ペルーのフジモリ元大統領が死去
(ペルー)
リマ発
2024年09月12日
ペルーのアルベルト・フジモリ元大統領が9月11日に死去した。地元報道機関が一斉に報じた。86歳だった。1990年から2000年まで、日系人として初めて大統領を務めた。ハイパーインフレやテロリストへの対策で国民の生活や企業の事業環境の大幅な改善に貢献した。他方で、強権的な政治が非難され、2000年に日本に亡命するかたちで大統領の職から退いた。
大統領時代はハイパーインフレからの脱却に加え、経済財政省と中央銀行による緊縮財政と、国家戦略計画センター(CEPLAN、現在は内閣府の一部門)による計画的、かつ省庁横断的な視点による政策の実施の体制を構築。現在につながるペルーの近代化の礎を築いた。
また、国際社会との関わりの中では、ペルーの発展を目指す明確な方針を打ち出し、現在に至るまで続いている。フジモリ政権時代の1998年に、ペルーはロシア、ベトナムとともに、APEC加盟を果たした。その後、2008年と2016年、2024年にAPEC議長国を務めている。首脳会議が開催されるようになった1993年以降、議長国を3回担っているのは米国とペルーのみだ(日本は2回)。
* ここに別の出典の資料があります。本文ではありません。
(** C5. For the call [format(driver_id=1001)] against a store whose answer
    for that driver carries the record
    [{conv_rate: 0.47, acc_rate: 0.06, avg_daily_trips: 936}], the output is
    the template's pattern with "0.47", "0.06" and "936" in the positions of
    the placeholders [{conv_rate}], [{acc_rate}] and [{avg_daily_trips}]. *)
Theorem feast_format_driver_1001 (st : state Feast.globals) :
  Feast.prompt_cell = Ok (Feast.prompt (globals st)) ->
  Feast.store (globals st) Feast.features (Feast.entity_rows (VInt 1001)) =
    Ok (Feast.single_row {[ "conv_rate" := VFloat "0.47";
                            "acc_rate" := VFloat "0.06";
                            "avg_daily_trips" := VInt 936 ]}) ->
  fst (Feast.format {[ "driver_id" := VInt 1001 ]} st) = Ok
"Given the driver's up to date stats, write them note relaying those stats to them.
If they have a conversation rate above .5, give them a compliment. Otherwise, make a silly joke about chickens at the end to make them feel better

Here are the drivers stats:
Conversation rate: 0.47
Acceptance rate: 0.06
Average Daily Trips: 936

Your response:".
Proof.
  intros Hprompt Hstore.
  apply (feast_format_rendered {[ "driver_id" := VInt 1001 ]} st (VInt 1001)
           (Feast.single_row {[ "conv_rate" := VFloat "0.47";
                                "acc_rate" := VFloat "0.06";
                                "avg_daily_trips" := VInt 936 ]})
           (VFloat "0.47") (VFloat "0.06") (VInt 936) [] [] [] Hprompt);
    [reflexivity | exact Hstore | reflexivity | reflexivity | reflexivity].
Qed.

Lemma feast_format_driver_1001_witness :
  fst (Feast.format {[ "driver_id" := VInt 1001 ]} Stub.feast) = Ok
"Given the driver's up to date stats, write them note relaying those stats to them.
If they have a conversation rate above .5, give them a compliment. Otherwise, make a silly joke about chickens at the end to make them feel better

Here are the drivers stats:
Conversation rate: 0.47
Acceptance rate: 0.06
Average Daily Trips: 936

Your response:".
Proof.
  apply (feast_format_driver_1001 Stub.feast).
  - vm_compute. reflexivity.
  - reflexivity.
Defined.

(** C6. In the Feast adapter the looked-up statistics overwrite whatever the
    caller supplied under [conv_rate], [acc_rate] or [avg_daily_trips]: the
    output text carries the looked-up values for these three placeholders,
    and two calls whose keyword mappings differ only on these three keys
    behave alike. *)
Theorem feast_lookup_overrides_caller kwargs st id fv a b c la lb lc :
  Feast.prompt_cell = Ok (Feast.prompt (globals st)) ->
  kwargs !! "driver_id" = Some id ->
  Feast.store (globals st) Feast.features (Feast.entity_rows id) = Ok fv ->
  fv !! "conv_rate" = Some (a :: la) ->
  fv !! "acc_rate" = Some (b :: lb) ->
  fv !! "avg_daily_trips" = Some (c :: lc) ->
  fst (Feast.format kwargs st) = Ok (Feast.rendered a b c) /\
  forall kwargs',
    (forall k, k <> "conv_rate" -> k <> "acc_rate" -> k <> "avg_daily_trips" ->
       kwargs' !! k = kwargs !! k) ->
    Feast.format kwargs' st = Feast.format kwargs st.
Proof.
  intros Hprompt Hid Hstore Ha Hb Hc. split.
  { by eapply feast_format_rendered. }
  intros kwargs' Hagree. destruct st as [g tr]. cbn [globals] in Hstore.
  run. rewrite (Hagree "driver_id") by done. rewrite Hid. run.
  rewrite Hstore. run. rewrite Ha, Hb, Hc. run.
  by rewrite (feast_merge_agree kwargs kwargs' a b c Hagree).
Qed.

Lemma feast_lookup_overrides_caller_witness :
  fst (Feast.format {[ "driver_id" := VInt 1001; "conv_rate" := VFloat "0.99" ]}
         Stub.feast)
    = Ok (Feast.rendered (VFloat "0.47") (VFloat "0.06") (VInt 936)) /\
  forall kwargs',
    (forall k, k <> "conv_rate" -> k <> "acc_rate" -> k <> "avg_daily_trips" ->
       kwargs' !! k =
       ({[ "driver_id" := VInt 1001; "conv_rate" := VFloat "0.99" ]}
          : gmap string value) !! k) ->
    Feast.format kwargs' Stub.feast =
    Feast.format {[ "driver_id" := VInt 1001; "conv_rate" := VFloat "0.99" ]}
      Stub.feast.
Proof.
  apply (feast_lookup_overrides_caller
           {[ "driver_id" := VInt 1001; "conv_rate" := VFloat "0.99" ]}
           Stub.feast (VInt 1001) (Feast.single_row Stub.driver_stats)
           (VFloat "0.47") (VFloat "0.06") (VInt 936) [] [] []).
  - vm_compute. reflexivity.
  - reflexivity.
  - reflexivity.
  - reflexivity.
  - reflexivity.
  - reflexivity.
Defined.

(** ** No state between calls *)

Lemma feast_format_depends kwargs st st' :
  Feast.prompt (globals st') = Feast.prompt (globals st) ->
  (forall id, kwargs !! "driver_id" = Some id ->
     Feast.store (globals st') Feast.features (Feast.entity_rows id) =
     Feast.store (globals st) Feast.features (Feast.entity_rows id)) ->
  fst (Feast.format kwargs st') = fst (Feast.format kwargs st).
Proof.
  destruct st as [g tr], st' as [g' tr']. cbn [globals]. intros Hprompt Hstore.
  run. destruct (kwargs !! "driver_id") as [id|]; run; [|done].
  rewrite (Hstore id eq_refl). all_cases. by rewrite Hprompt.
Qed.

Lemma tecton_format_depends kwargs st st' :
  Tecton.prompt (globals st') = Tecton.prompt (globals st) ->
  (forall id, kwargs !! "user_id" = Some id ->
     Tecton.feature_service (globals st') (Tecton.join_keys id) =
     Tecton.feature_service (globals st) (Tecton.join_keys id)) ->
  fst (Tecton.format kwargs st') = fst (Tecton.format kwargs st).
Proof.
  destruct st as [g tr], st' as [g' tr']. cbn [globals]. intros Hprompt Hstore.
  run. destruct (kwargs !! "user_id") as [id|]; run; [|done].
  rewrite (Hstore id eq_refl). all_cases. by rewrite Hprompt.
Qed.

Lemma featureform_format_depends kwargs st st' :
  Featureform.prompt (globals st') = Featureform.prompt (globals st) ->
  (forall id, kwargs !! "user_id" = Some id ->
     Featureform.client (globals st') [("avg_transactions", "quickstart")]
       {[ "user" := id ]} =
     Featureform.client (globals st) [("avg_transactions", "quickstart")]
       {[ "user" := id ]}) ->
  fst (Featureform.format kwargs st') = fst (Featureform.format kwargs st).
Proof.
  destruct st as [g tr], st' as [g' tr']. cbn [globals]. intros Hprompt Hstore.
  run. destruct (kwargs !! "user_id") as [id|]; run; [|done].
  rewrite (Hstore id eq_refl). all_cases. by rewrite Hprompt.
Qed.

Lemma azureml_format_depends kwargs st st' :
  AzureML.prompt (globals st') = AzureML.prompt (globals st) ->
  (forall id, kwargs !! "account_id" = Some id ->
     AzureML.feature_set (globals st') (AzureML.obs id) =
     AzureML.feature_set (globals st) (AzureML.obs id)) ->
  fst (AzureML.format kwargs st') = fst (AzureML.format kwargs st).
Proof.
  destruct st as [g tr], st' as [g' tr']. cbn [globals]. intros Hprompt Hstore.
  run. destruct (kwargs !! "account_id") as [id|]; run; [|done].
  destruct (delete "account_id" kwargs !! "query"); run;
    rewrite (Hstore id eq_refl); all_cases; by rewrite Hprompt.
Qed.

Lemma feast_globals_kept kwargs st :
  globals (snd (Feast.format kwargs st)) = globals st.
Proof. destruct st as [g tr]. run. by_cases. Qed.

Lemma tecton_globals_kept kwargs st :
  globals (snd (Tecton.format kwargs st)) = globals st.
Proof. destruct st as [g tr]. run. by_cases. Qed.

Lemma featureform_globals_kept kwargs st :
  globals (snd (Featureform.format kwargs st)) = globals st.
Proof. destruct st as [g tr]. run. by_cases. Qed.

Lemma azureml_globals_kept kwargs st :
  globals (snd (AzureML.format kwargs st)) = globals st.
Proof. destruct st as [g tr]. run. by_cases. Qed.

(** C8. An adapter holds no mutable state between calls. A call of [format]
    leaves the configuration it reads (the pattern and the lookup handle; the
    rename table is part of the method body) as it found it, and a second
    call with equal keyword arguments returns what the first returned. More
    generally the result is the same from any two states that hold the same
    pattern and whose stores answer alike for the identifier asked for. *)
Theorem format_holds_no_state :
  (forall kwargs st,
     repeatable (Feast.format kwargs) st /\
     forall st',
       Feast.prompt (globals st') = Feast.prompt (globals st) ->
       (forall id, kwargs !! "driver_id" = Some id ->
          Feast.store (globals st') Feast.features (Feast.entity_rows id) =
          Feast.store (globals st) Feast.features (Feast.entity_rows id)) ->
       fst (Feast.format kwargs st') = fst (Feast.format kwargs st)) /\
  (forall kwargs st,
     repeatable (Tecton.format kwargs) st /\
     forall st',
       Tecton.prompt (globals st') = Tecton.prompt (globals st) ->
       (forall id, kwargs !! "user_id" = Some id ->
          Tecton.feature_service (globals st') (Tecton.join_keys id) =
          Tecton.feature_service (globals st) (Tecton.join_keys id)) ->
       fst (Tecton.format kwargs st') = fst (Tecton.format kwargs st)) /\
  (forall kwargs st,
     repeatable (Featureform.format kwargs) st /\
     forall st',
       Featureform.prompt (globals st') = Featureform.prompt (globals st) ->
       (forall id, kwargs !! "user_id" = Some id ->
          Featureform.client (globals st') [("avg_transactions", "quickstart")]
            {[ "user" := id ]} =
          Featureform.client (globals st) [("avg_transactions", "quickstart")]
            {[ "user" := id ]}) ->
       fst (Featureform.format kwargs st') = fst (Featureform.format kwargs st)) /\
  (forall kwargs st,
     repeatable (AzureML.format kwargs) st /\
     forall st',
       AzureML.prompt (globals st') = AzureML.prompt (globals st) ->
       (forall id, kwargs !! "account_id" = Some id ->
          AzureML.feature_set (globals st') (AzureML.obs id) =
          AzureML.feature_set (globals st) (AzureML.obs id)) ->
       fst (AzureML.format kwargs st') = fst (AzureML.format kwargs st)).
Proof.
  unfold repeatable. split; [|split; [|split]]; intros kwargs st.
  - split; [split|].
    + apply feast_globals_kept.
    + apply feast_format_depends; by rewrite feast_globals_kept.
    + intros st'. apply feast_format_depends.
  - split; [split|].
    + apply tecton_globals_kept.
    + apply tecton_format_depends; by rewrite tecton_globals_kept.
    + intros st'. apply tecton_format_depends.
  - split; [split|].
    + apply featureform_globals_kept.
    + apply featureform_format_depends; by rewrite featureform_globals_kept.
    + intros st'. apply featureform_format_depends.
  - split; [split|].
    + apply azureml_globals_kept.
    + apply azureml_format_depends; by rewrite azureml_globals_kept.
    + intros st'. apply azureml_format_depends.
Qed.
地方振興や日本との関係強化も重視した。それまで歴代大統領が訪れることがなかった山岳地帯やアマゾン地帯の小規模集落にも足を運び、水道や電力の普及、教育・医療サービスの確立など、生活基盤の構築を行った。地方都市で地元企業や商工団体から日本市場に関心があるとの声を聞けば、ジェトロに直筆の依頼状を送り、日本市場セミナー開催の要請をすることもあった。